— EXERCISE —
The lines from the first line of the entries through the line containing "[rules=] argument of" are to be repeated exactly, with both of those lines included.

[Collected data entries]
###
(* ===== verification/Rules.v ===== *)
(** * Serialization rules of [SerializerMixin]

    A rule is a string of the class attribute [serialize_rules] or of the
    [rules=] argument of [to_dict]: ["-hero_powers.hero"] excludes the
    key [hero] reached through [hero_powers]; a rule without the leading
    ["-"] extends the output.  [only=] names the keys to emit.  This file
    holds the parser and printer of rule strings (the dotted path is
    split on ["."]), the schema a serialization carries ([only] paths and
    rules), the test whether a key is emitted, and [fork], the schema
    passed to the value of a nested key.  The serializer is the library
    [sqlalchemy_serializer], outside the repository: these definitions
    follow the specification (section 4.3). *)

From Stdlib Require Import String Ascii List Lia.
From stdpp Require Import base list strings.
From S2P Require Import Prelude.

Open Scope string_scope.

Definition path := list string.

Inductive rule : Type :=
| Exclude (p : path)
| Extend (p : path).

(** [s.split(".")]. *)
Fixpoint split_dot (s : string) : list string :=
  match s with
  | EmptyString => [""]
  | String c s' =>
      let ws := split_dot s' in
      if Ascii.eqb c "." then "" :: ws
      else match ws with
           | [] => [String c EmptyString]
           | w :: ws' => String c w :: ws'
           end
  end.

(** [".".join(ws)]. *)
Fixpoint join_dot (ws : list string) : string :=
  match ws with
  | [] => ""
  | [w] => w
  | w :: ws' => w ++ String "." (join_dot ws')
  end.

Definition parse_rule (s : string) : rule :=
  match s with
  | String "-" s' => Exclude (split_dot s')
  | _ => Extend (split_dot s)
  end.

Definition print_rule (r : rule) : string :=
  match r with
  | Exclude p => String "-" (join_dot p)
  | Extend p => join_dot p
  end.

(** The schema of one [to_dict] call at one node of the output. *)
Record schema : Type := mk_schema {
  sc_only : list path;
  sc_rules : list rule
}.

Definition strict (sc : schema) : bool := negb (bool_decide (sc_only sc = [])).

(** Key [k] is excluded by a rule ["-k"] of the schema. *)
Definition excluded (sc : schema) (k : string) : bool :=
  existsb (fun r => match r with
                    | Exclude [k'] => String.eqb k k'
                    | _ => false
                    end) (sc_rules sc).

(** Key [k] heads a path of [only]. *)
Definition only_has (sc : schema) (k : string) : bool :=
  existsb (fun p => match p with
                    | k' :: _ => String.eqb k k'
                    | [] => false
                    end) (sc_only sc).

(** Key [k] is emitted: not excluded, and listed in [only] in strict mode. *)
Definition is_included (sc : schema) (k : string) : bool :=
  negb (excluded sc k) && (if strict sc then only_has sc k else true).

(** The rest of path [p] below key [k], when [p] goes through [k]. *)
Definition fork_path (k : string) (p : path) : option path :=
  match p with
  | k' :: (_ :: _) as rest => if String.eqb k k' then Some rest else None
  | _ => None
  end.

Definition fork_rule (k : string) (r : rule) : option rule :=
  match r with
  | Exclude p => Exclude <$> fork_path k p
  | Extend p => Extend <$> fork_path k p
  end.

(** The schema of the value of key [k]. *)
Definition fork (sc : schema) (k : string) : schema :=
  {| sc_only := omap (fork_path k) (sc_only sc);
     sc_rules := omap (fork_rule k) (sc_rules sc) |}.

(** The schema after a model's own [serialize_rules] are added. *)
Definition merge (sc : schema) (rs : list string) : schema :=
  {| sc_only := sc_only sc; sc_rules := sc_rules sc ++ map parse_rule rs |}.

(** The schema of [to_dict(only=only, rules=rules)]. *)
Definition schema_of (only rules : list string) : schema :=
  {| sc_only := map split_dot only; sc_rules := map parse_rule rules |}.

(** A key of a dotted path contains no dot. *)
Definition dot_free (w : string) : Prop := ~ In "."%char (list_ascii_of_string w).

(** A rule as the program writes it: a non-empty dotted path of
    dot-free keys, and an extending rule whose path does not start
    with ["-"]. *)
Definition rule_wf (r : rule) : Prop :=
  match r with
  | Exclude p => p <> [] /\ Forall dot_free p
  | Extend p => p <> [] /\ Forall dot_free p /\
               match join_dot p with String "-" _ => False | _ => True end
  end.

(** ** Lemmas *)


Lemma split_dot_nonempty s : split_dot s <> [].
Proof.
  induction s as [|c s IH]; simpl; [done|].
  destruct (Ascii.eqb c "."); [done|]. destruct (split_dot s); done.
Qed.

Lemma split_dot_dot_free w : dot_free w -> split_dot w = [w].
Proof.
  unfold dot_free; induction w as [|c w IH]; simpl; intros H; [done|].
  destruct (Ascii.eqb_spec c "."); [exfalso; auto|].
  rewrite IH by auto. done.
Qed.

Lemma split_dot_app w s :
  dot_free w -> split_dot (w ++ String "." s) = w :: split_dot s.
Proof.
  unfold dot_free; induction w as [|c w IH]; simpl; intros H; [done|].
  destruct (Ascii.eqb_spec c "."); [exfalso; auto|].
  rewrite IH by auto. done.
Qed.

Lemma join_dot_cons_char c w ws :
  join_dot (String c w :: ws) = String c (join_dot (w :: ws)).
Proof. destruct ws; done. Qed.

#[export] Hint Resolve split_dot_nonempty : heroes.

Lemma join_split_dot s : join_dot (split_dot s) = s.
Proof.
  induction s as [|c s IH]; simpl; [done|].
  destruct (Ascii.eqb_spec c "."); subst.
  - destruct (split_dot s) eqn:E; [by destruct (split_dot_nonempty s)|].
    simpl; by rewrite <- IH.
  - destruct (split_dot s) as [|w ws] eqn:E; [by destruct (split_dot_nonempty s)|].
    by rewrite join_dot_cons_char, IH.
Qed.

Lemma split_join_dot ws :
  ws <> [] -> Forall dot_free ws -> split_dot (join_dot ws) = ws.
Proof.
  induction ws as [|w ws IH]; intros Hne Hf; [done|].
  inversion Hf as [|? ? Hw Hws]; subst.
  destruct ws as [|w' ws'].
  - by apply split_dot_dot_free.
  - change (join_dot (w :: w' :: ws')) with (w ++ String "." (join_dot (w' :: ws'))).
    rewrite split_dot_app by done. by rewrite IH.
Qed.


(** Printing a parsed rule string gives back the string, for every
    string: the parser loses nothing of a rule. *)
Theorem print_parse_rule s : print_rule (parse_rule s) = s.
Proof.
  destruct s as [|c s]; [done|].
  unfold parse_rule.
  destruct (Ascii.eqb_spec c "-"); [subst; simpl; by rewrite join_split_dot|].
  assert (print_rule (Extend (split_dot (String c s))) = String c s)
    by exact (join_split_dot (String c s)).
  destruct c as [[] [] [] [] [] [] [] []]; try exact H; exfalso; apply n; reflexivity.
Qed.

(** Parsing the printed form of a well-formed rule (a non-empty dotted
    path of dot-free keys) gives back the rule. *)
Theorem parse_print_rule r : rule_wf r -> parse_rule (print_rule r) = r.
Proof.
  destruct r as [p|p]; simpl.
  - intros [Hne Hf]. by rewrite split_join_dot.
  - intros (Hne & Hf & Hd).
    assert (parse_rule (join_dot p) = Extend (split_dot (join_dot p))) as ->.
    { destruct (join_dot p) as [|c s]; [reflexivity|].
      destruct c as [[] [] [] [] [] [] [] []]; try reflexivity; contradiction. }
    by rewrite split_join_dot.
Qed.

Lemma excluded_merge_l sc rs k : excluded sc k = true -> excluded (merge sc rs) k = true.
Proof. unfold excluded, merge; simpl. rewrite existsb_app. by intros ->. Qed.

(** A class rule ["-k.k'"] excludes [k'] below [k], whatever the caller's
    schema. *)
Lemma excluded_fork_merge sc rs k k' :
  In (Exclude [k; k']) (map parse_rule rs) -> excluded (fork (merge sc rs) k) k' = true.
Proof.
  intros Hin. unfold excluded, fork, merge; simpl.
  apply existsb_exists. exists (Exclude [k']). split; [|apply String.eqb_refl].
  apply list_elem_of_In, list_elem_of_omap. exists (Exclude [k; k']).
  split; [apply list_elem_of_In, in_or_app; by right|].
  simpl. by rewrite String.eqb_refl.
Qed.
###
— ANSWER TO THIS PROBLEM —
(* ===== verification/Rules.v ===== *)
(** * Serialization rules of [SerializerMixin]

    A rule is a string of the class attribute [serialize_rules] or of the
    [rules=] argument of [to_dict]: ["-hero_powers.hero"] excludes the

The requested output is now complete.